General Data Protection Policy
In accordance with the Personal Data Protection Act B.E. 2562, which aims to safeguard individuals from privacy violations and to protect their personal data rights, the collection, use, or disclosure of personal data must be done with clear consent and purpose notification to the data subject. By agreeing, I consent to Iris Group Co., Ltd. (hereafter referred to as “Data Controller”) collecting, using, or disclosing my personal data as follows
Under the following conditions:
- Purpose of Collection, Use, or Disclosure of Personal Data:
- To enter into contracts, analyze market data, apply for credit approval, and advertise or offer business opportunities in line with the Data Controller’s objectives, with clear consent provided.
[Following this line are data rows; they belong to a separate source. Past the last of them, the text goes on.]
(** Where no arrow asks for progress, a stall changes nothing. *)
Lemma pick_no_progress p s verdict taken :
  existsb (fun a => bool_decide (ar_from a = s) && ar_progress a) (pl_arrows p) = false ->
  pick p s verdict taken true = pick p s verdict taken false.
Proof.
  unfold pick. generalize 0. induction (pl_arrows p) as [|a l IH]; intros i; simpl; [done|]. intros [Ha Hl]%orb_false_iff.
  assert (eligible s verdict true a (default 0%N (taken !! i)) = eligible s verdict false a (default 0%N (taken !! i))) as ->; [|by rewrite IH].
  unfold eligible. destruct (bool_decide (ar_from a = s)); [|done]. simpl in Ha. by rewrite Ha.
Qed.

(** The cases of the walk are what the stage may conclude, up to stalls that change nothing. *)
Lemma verdict_cases_sound p here verdict stalled : (verdict, stalled) ∈ verdict_cases p here -> concludes here verdict stalled.
Proof.
  rewrite concludes_verdict. unfold verdict_cases. destruct (verdicts here); [|by intros [= -> ->]%list_elem_of_singleton].
  intros [[[= -> ->]|[= -> ->]%list_elem_of_singleton]%elem_of_cons|Hs]%elem_of_app; [by eexists..|].
  destruct (existsb _ _); [|by apply elem_of_nil in Hs]. apply list_elem_of_singleton in Hs as [= -> ->]. by eexists.
Qed.

Lemma verdict_cases_all p s here verdict stalled taken :
  pipeline_stage p s = Some here -> concludes here verdict stalled ->
  exists stalled', (verdict, stalled') ∈ verdict_cases p here /\ pick p s verdict taken stalled = pick p s verdict taken stalled'.
Proof.
  intros [_ <-]%pipeline_stage_Some. rewrite concludes_verdict. unfold verdict_cases. destruct (verdicts here).
  2: { intros [-> ->]. exists false. split; [left|done]. }
  intros (v & -> & Hs). destruct stalled.
  - rewrite Hs by done. destruct (existsb _ _) eqn:Ep; [exists true; split; [set_solver|done]|].
    exists false. split; [set_solver|]. by apply pick_no_progress.
  - exists false. split; [destruct v; set_solver|done].
Qed.

(** The stages of a run from [s], the arrows [taken] so far: it may end at any stage. *)
Inductive pipe_path (p : Pipeline) : string -> list N -> list Stage -> Prop :=
| path_out s taken : pipeline_stage p s = None -> pipe_path p s taken []
| path_end s taken here : pipeline_stage p s = Some here -> pipe_path p s taken [here]
| path_on s taken here verdict stalled i a next l :
    pipeline_stage p s = Some here -> concludes here verdict stalled ->
    pick p s verdict taken stalled = Some (i, a) -> ar_to a ≠ DONE -> take_arrow taken i = Good next ->
    pipe_path p (ar_to a) next l -> pipe_path p s taken (here :: l).

Section Worst.
Context (p : Pipeline) (cost : Stage -> outcome (list PipeError) N).

Definition cost_of (s : Stage) : N := match cost s with Good n => n | _ => 0%N end.
Definition path_cost (l : list Stage) : N := foldr (fun s n => cost_of s + n)%N 0%N l.

(** [n] is the cost of the dearest run from here. *)
Definition dearest (s : string) (taken : list N) (n : N) : Prop :=
  (forall l, pipe_path p s taken l -> (path_cost l <= n)%N) /\ exists l, pipe_path p s taken l /\ path_cost l = n.

Definition seen_right (seen : Seen) : Prop := forall s taken n, seen !! (s, taken) = Some n -> dearest s taken n.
- For processing data, which includes operations like collection, recording, organizing, storing, modifying, using, retrieving, disclosing, printing, and reporting statistics.
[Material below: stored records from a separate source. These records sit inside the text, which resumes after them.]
(* ===== verification/PipeTheorems.v ===== *)
(** * Pipelines: what the parser, the checks and the walk show

    The theorems on Kojo pipelines, with a small pipeline on which they are seen to apply. *)

From S2P Require Import Prelude Text Pipe PipeParse PipeWalk PipeCheck PipeFacts PipeWalkFacts.
From S2P Require Import PipeRevise PipeText.
From stdpp Require Import relations.

(** ** A pipeline *)

Definition sample_kojo : string :=
  Text.join newline ["budget = 6 sessions, 8h"; "b = claude"; "c = run make # exit 0 passes"; "r = claude verdict"; "b -> c";
    "c -[fail, max 2, progress]-> b"; "c -> r"; "r -[fail, max 1]-> b"; "r -[pass]-> done"].
Definition no_pipeline : Pipeline := mkPipeline [] [] None "" "".
Definition sample_pipeline : Pipeline := match parse sample_kojo with Good p => p | _ => no_pipeline end.
Definition sample_context : Context :=
  mkContext (<["b" := "build it"]> (<["r" := "review {{b.answer}}"]> ∅)) None [] [] ∅.
Definition sample_taken : list N := replicate 5 0%N.

Example sample_loads : load sample_kojo sample_context = Some (Good sample_pipeline).
Proof. by vm_compute. Qed.
Example sample_worst : max_sessions sample_pipeline ∅ = Some (Good 6%N).
Proof. by vm_compute. Qed.

Lemma sample_checked : check sample_pipeline sample_context = Some (Good tt).
Proof. by vm_compute. Qed.

Definition no_stage : Stage := mkStage "" 0 (KRun "") None None.
Definition first_stage : Stage := default no_stage (pipeline_stage sample_pipeline "b").
Definition first_arrow_of : Arrow := default (mkArrow "" "" None None false false 0) (head (pl_arrows sample_pipeline)).

(** Its first step: [b] is built, then checked. *)
Lemma sample_step : pipe_step sample_pipeline ("b", sample_taken) ("c", [1; 0; 0; 0; 0]%N).
Proof.
  apply (take_step sample_pipeline "b" first_stage sample_taken None false 0 first_arrow_of 0%N);
    [by vm_compute|by vm_compute|done|done].
Qed.

(** ** The check *)

(** Checking a pipeline always ends, for any pipeline: the visits of [loops], and the
    walk for the budget where it is made, run out of stages and of [max]es. *)
Theorem check_ends p cx : is_Some (check p cx).
Proof. apply check_total. Qed.

(** [loops] is exact: where it finds nothing, no stage is on a loop of arrows without a
    [max]; where it reports a line, there is such a loop. *)
Theorem loops_exact p :
  (loop_line p = None -> forall s, s ∈ pl_stages p -> ¬ tc (free p) (st_name s) (st_name s)) /\
  (forall line, loop_line p = Some line -> exists x, tc (free p) x x).
Proof.
  split; [|apply loop_line_Some]. intros (order & Ht & Hall & _)%loop_line_None s Hs Hc.
  destruct (topo_tc p order _ _ Ht (Hall s Hs) Hc). lia.
Qed.

(** [reachable] is exact: the stages it gives are those that arrows lead to from the
    start without passing the stage to avoid. *)
Theorem reachable_exact p avoid x : x ∈ stages_reached p avoid <-> reaches p avoid x.
Proof. apply stages_reached_spec. Qed.

(** A stage that [runs_before] says runs before another is on every trail of arrows that
    leads to it from the start. *)
Theorem runs_before_dominates p first then_ l :
  runs_before p first then_ = true -> trail p (pl_start p) l then_ -> first ∈ l.
Proof. apply runs_before_trail. Qed.

Lemma runs_before_dominates_witness : runs_before sample_pipeline "b" "r" = true /\ "b" ∈ ["b"; "c"; "r"].
Proof.
  split; [vm_compute; reflexivity|]. apply (runs_before_dominates sample_pipeline "b" "r" ["b"; "c"; "r"]);
    [vm_compute; reflexivity|].
  apply trail_on with (y := "c"); [discriminate|apply (bool_decide_unpack _); vm_compute; exact I|].
  apply trail_on with (y := "r"); [discriminate|apply (bool_decide_unpack _); vm_compute; exact I|]. constructor.
Defined.

(** C21 A pipeline that starts at a stage and passes the check is sound: every arrow leaves a stage and leads to a
    stage or to done, a verdict is asked only of a stage that gives one, progress only of a
    run stage, a reset leads to an agent; every stage and done are reached from the start;
    what a stage takes its parts from, and what its prompt names, is on every trail to it. *)
Theorem checked_sound p cx :
  check p cx = Some (Good tt) -> is_Some (stage_map p (pl_start p)) ->
  Forall (sound_arrow p) (pl_arrows p) /\ (forall s, s ∈ pl_stages p -> reaches p None (st_name s)) /\ reaches p None DONE /\
  forall s agent, s ∈ pl_stages p -> stage_agent s = Some agent ->
    (forall each l, ag_each agent = Some each -> trail p (pl_start p) l (st_name s) -> out_stage each ∈ l) /\
    exists text, cx_prompts cx !! default "" (stage_prompt s) = Some text /\
      forall from key l, (from, key) ∈ placeholders text -> trail p (pl_start p) l (st_name s) -> from ∈ l.
Proof.
  intros (He & _)%check_Good Hs. apply check_errors_nil in He as (Ha & Hr & _ & Href).
  destruct (check_reach_nil p Hr Hs) as [Hall Hdone]. split_and!; [|done|done|].
  - apply Forall_forall. intros a Hin. apply check_arrow_nil. by apply (flat_map_nil _ _ a) in Ha.
  - intros s agent Hin Hag. destruct (Href s Hin) as [Hrf _].
    destruct (check_references_nil p cx s agent Hrf Hag) as [Heach (text & Ht & Hph)]. split.
    + intros each l E Htr. eapply runs_before_trail; [by apply Heach|done].
    + exists text. split; [done|]. intros from key l Hin' Htr. eapply runs_before_trail; [by eapply Hph|done].
Qed.

Lemma checked_sound_witness :
  check sample_pipeline sample_context = Some (Good tt) /\ Forall (sound_arrow sample_pipeline) (pl_arrows sample_pipeline).
Proof.
  split; [vm_compute; reflexivity|].
  apply (checked_sound sample_pipeline sample_context); [vm_compute; reflexivity|vm_compute; eexists; reflexivity].
Defined.

(** ** Runs *)

(** C18 A run of a checked pipeline ends: from any counts, whatever the verdicts and whether
    its stages stall, it takes fewer steps than the walk has fuel, which the [max]es and the
    number of names bound. *)
Theorem checked_runs_end p cx n c c' :
  check p cx = Some (Good tt) -> nsteps (pipe_step p) n c c' -> n < walk_fuel p.
Proof. apply checked_steps. Qed.

Lemma checked_runs_end_witness :
  check sample_pipeline sample_context = Some (Good tt) /\
  nsteps (pipe_step sample_pipeline) 1 ("b", sample_taken) ("c", [1; 0; 0; 0; 0]%N) /\ 1 < walk_fuel sample_pipeline.
Proof.
  split; [vm_compute; reflexivity|]. split; [apply nsteps_once, sample_step|].
  apply (checked_runs_end sample_pipeline sample_context 1 ("b", sample_taken) ("c", [1; 0; 0; 0; 0]%N));
    [vm_compute; reflexivity|apply nsteps_once, sample_step].
Defined.

(** No run takes an arrow more often than its [max] allows: the counts of a run that
    starts within the [max]es stay within them. *)
Theorem runs_within_max p c c' :
  (forall i a n max, pl_arrows p !! i = Some a -> ar_max a = Some max -> c.2 !! i = Some n -> (n <= max)%N) ->
  rtc (pipe_step p) c c' ->
  forall i a n max, pl_arrows p !! i = Some a -> ar_max a = Some max -> c'.2 !! i = Some n -> (n <= max)%N.
Proof.
  intros Hc Hr. induction Hr as [c|c1 c2 c3 Hs Hr IH]; [done|]. apply IH. clear Hr IH.
  destruct Hs as [s here taken verdict stalled j b m Hst Hp Hd Hm]. simpl in *. intros i a n max Ha Hmax.
  destruct (decide (i = j)) as [->|Hne]; [|rewrite list_lookup_insert_ne by done; by eapply Hc].
  rewrite list_lookup_insert_eq by (by eapply lookup_lt_Some). intros [= <-].
  destruct (pick_Some _ _ _ _ _ _ _ Hp) as [Hb He]. simplify_eq. apply eligible_true in He as (_ & _ & _ & Hlt).
  specialize (Hlt max Hmax). rewrite Hm in Hlt. simpl in Hlt. lia.
Qed.

Lemma runs_within_max_witness :
  rtc (pipe_step sample_pipeline) ("b", sample_taken) ("c", [1; 0; 0; 0; 0]%N) /\
  forall i a n max, pl_arrows sample_pipeline !! i = Some a -> ar_max a = Some max ->
    [1; 0; 0; 0; 0]%N !! i = Some n -> (n <= max)%N.
Proof.
  split; [apply rtc_once, sample_step|].
  apply (runs_within_max sample_pipeline ("b", sample_taken) ("c", [1; 0; 0; 0; 0]%N)).
  - intros i a n max _ _ Hn. apply lookup_replicate in Hn as [-> _]. lia.
  - apply rtc_once, sample_step.
Defined.

(** C19 The worst case is exact: where the walk gives a number, no run from the start costs
    more, whatever its stages conclude and whether they stall, and one costs as much; the results it
    keeps by stage and counts do not change the answer. *)
Theorem worst_exact p cost n :
  worst p cost = Some (Good n) -> dearest p cost (pl_start p) (replicate (length (pl_arrows p)) 0%N) n.
Proof. apply worst_right. Qed.

Lemma worst_exact_witness :
  worst sample_pipeline (stage_sessions ∅) = Some (Good 6%N) /\
  dearest sample_pipeline (stage_sessions ∅) (pl_start sample_pipeline)
    (replicate (length (pl_arrows sample_pipeline)) 0%N) 6.
Proof.
  split; [vm_compute; reflexivity|]. apply (worst_exact sample_pipeline (stage_sessions ∅) 6). vm_compute; reflexivity.
Defined.


Definition sample_budget : Budget := mkBudget (Some 6%N) (Some 28800%N) 1.


(** ** Revisions *)

(** An edited pipeline carries each count once: an arrow carries on the count of an old
    arrow that is the same but for its line, no two arrows carry on the same one's, and an
    arrow that carries none starts from 0. *)
Theorem edited_carries_once current text cx r :
  edited current text cx = Some (Good r) ->
  length (rev_carried r) = length (pl_arrows (rev_pipeline r)) /\
  (forall k i, rev_carried r !! k = Some (Some i) ->
     exists a b, pl_arrows (rev_pipeline r) !! k = Some a /\ pl_arrows current !! i = Some b /\ arrow_same b a = true) /\
  (forall k k' i, rev_carried r !! k = Some (Some i) -> rev_carried r !! k' = Some (Some i) -> k = k') /\
  (forall before k, revision_taken r before !! k =
     match rev_carried r !! k with Some (Some i) => Some (default 0%N (before !! i)) | Some None => Some 0%N | None => None end).
Proof.
  unfold edited. destruct (load text cx) as [[p| |]|]; simpl; try done. intros [= <-]. simpl. split_and!.
  - apply carry_arrows_length.
  - intros k i Hk. by apply carry_arrows_spec in Hk as [_ ?].
  - intros k k' i. apply carry_arrows_once.
  - intros before k. unfold revision_taken. simpl. rewrite list_lookup_fmap.
    by destruct (carry_arrows _ _ _ !! k) as [[i|]|].
Qed.

Definition edited_kojo : string :=
  Text.join newline ["budget = 9 sessions, 8h"; "b = claude"; "c = run make"; "r = claude verdict"; "b -> c"; "r -[pass]-> done";
    "c -[fail, max 3, progress]-> b"; "c -> r"; "r -[fail, max 1]-> b"].
Definition sample_revision : Revision :=
  match edited sample_pipeline edited_kojo sample_context with Some (Good r) => r | _ => mkRevision no_pipeline [] end.

(** The loop's new [max] starts anew; the others are carried on, wherever they moved. *)
Example sample_revision_carries : rev_carried sample_revision = [Some 0; Some 4; None; Some 2; Some 3].
Proof. by vm_compute. Qed.

Lemma edited_carries_once_witness :
  edited sample_pipeline edited_kojo sample_context = Some (Good sample_revision) /\
  length (rev_carried sample_revision) = length (pl_arrows (rev_pipeline sample_revision)).
Proof.
  split; [vm_compute; reflexivity|].
  apply (edited_carries_once sample_pipeline edited_kojo sample_context sample_revision). vm_compute; reflexivity.
Defined.

(** ** Text *)

(** Every arrow of a parsed pipeline survives being written and read: its rendered text
    is a flow line that parses to the two stages and to the same arrow, on the line it is
    read from. *)
Theorem arrow_roundtrip text p a line :
  parse text = Good p -> a ∈ pl_arrows p ->
  read_line (arrow_render a) line = Good (LFlow [ar_from a; ar_to a] [on_line a line]).
Proof.
  intros Hp Ha. apply read_line_render. pose proof (parse_writable _ _ Hp) as Hw.
  rewrite Forall_forall in Hw. auto.
Qed.

Lemma arrow_roundtrip_witness :
  parse sample_kojo = Good sample_pipeline /\
  read_line (arrow_render first_arrow_of) 7 =
    Good (LFlow [ar_from first_arrow_of; ar_to first_arrow_of] [on_line first_arrow_of 7]).
Proof.
  split; [vm_compute; reflexivity|]. apply (arrow_roundtrip sample_kojo sample_pipeline first_arrow_of 7);
    [vm_compute; reflexivity|]. apply (bool_decide_unpack _). vm_compute. exact I.
Defined.

(** ** Findings *)

(** A pipeline whose emitter comes second in the first flow line. *)
Definition second_kojo : string := Text.join newline ["a = run make"; "plan = claude emits"; "a -> plan -> done"].
Definition second_pipeline : Pipeline := match parse second_kojo with Good p => p | _ => no_pipeline end.
Definition second_context : Context := mkContext (<["plan" := "plan it"]> ∅) None [] [] ∅.
Definition second_block : string := Text.join newline ["x = run lint"; "plan -> x -> done"].

(** A block emitted by a stage that is not the first of its flow line is refused, though
    the pipeline and the block are sound: the emitter's arrow goes above the line that names
    the start, so the revision starts at the emitter, and the stage before it is never
    reached. *)
Theorem emitted_moves_start :
  check second_pipeline second_context = Some (Good tt) /\
  exists message, emitted second_pipeline "plan" second_block second_context = Some (Bad [mkPipeError 1 RUnreachable message]).
Proof. split; [by vm_compute|]. eexists. vm_compute. reflexivity. Qed.

(** A duration past [u64] seconds is not refused but overflows. *)
Theorem duration_overflows : duration "9999999999999999999h" = Crash /\ parse_u64 "9999999999999999999" ≠ None.
Proof. split; [by vm_compute|]. by vm_compute. Qed.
- For the business operations of the Data Controller, supporting services, managing the Data Controller’s business activities, as well as for supervision, risk management, prevention, and resolution of fraud or illegal activities.
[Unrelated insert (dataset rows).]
(* ===== verification/RunEngine.v ===== *)
(** * The engine of runs: [Runs] of [crates/kanna-daemon/src/runs.rs]

    The daemon steps its live runs: it begins a stage's visit in a new terminal, waits for the
    agent to report or the command to end, and takes the next arrow.  What it starts answers
    later: the terminal that was asked for opens or does not, an agent that was asked to quit
    has ended.  These answers are the pending [Callback]s, and they may come in any order, with
    ticks, requests and reports between them; one that comes at once comes before anything else.

    A handler reads the clock once here.  [Env] has what a handler asks of the outside while it
    runs: the clock, the panes, files, git.  Saves that fail are only logged in the source; here
    they succeed. *)

From S2P Require Import Prelude Text F64 Json Pipe PipeCheck PipeWalk Runs.
From Stdlib Require Import Ascii SpecFloat.

Definition SCRATCH : string := ".kanna/tmp".
Definition CARRY_ON : string := "Carry on.".
Definition TIMED_OUT : Z := 142.

(** ** Rows of the database *)

Record RunRow := mkRunRow {
  rr_id : string;
  rr_task : string;
  rr_repo : string;
  rr_pipeline : string;
  rr_hash : string;
  rr_branch : string;
  rr_state : string;
  rr_started : f64;
  rr_ended : option f64;
  rr_outcome : option string;
  rr_doc : Value }.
- Disclosure of Personal Data:
The Data Controller will disclose personal data based on the consent given by the data subject and in line with the aforementioned purposes. The data subject consents to the disclosure of their personal data to employees, staff, branches, shareholders, directors, contractors, agents, partners, affiliated companies, internal and external auditors, consultants, assignees, and/or successors of the Data Controller, both domestically and internationally. - Rights of the Data Subject:
- Request to withdraw, access, or receive a copy of the personal data consented for collection, use, or disclosure while the data is still with the Data Controller and request corrections to ensure accuracy.
- Request a copy of their personal data or ask for details about data collection that was done without their consent.
- Request deletion or destruction of personal data or to anonymize it, or to transfer the data directly to another Data Controller or to themselves for certain reasons.
- Object to the collection, use, or disclosure of personal data for specific reasons.
- Withdraw consent at any time by notifying the Data Controller. The withdrawal of consent will not affect the previous collection, use, or disclosure that was already consented to.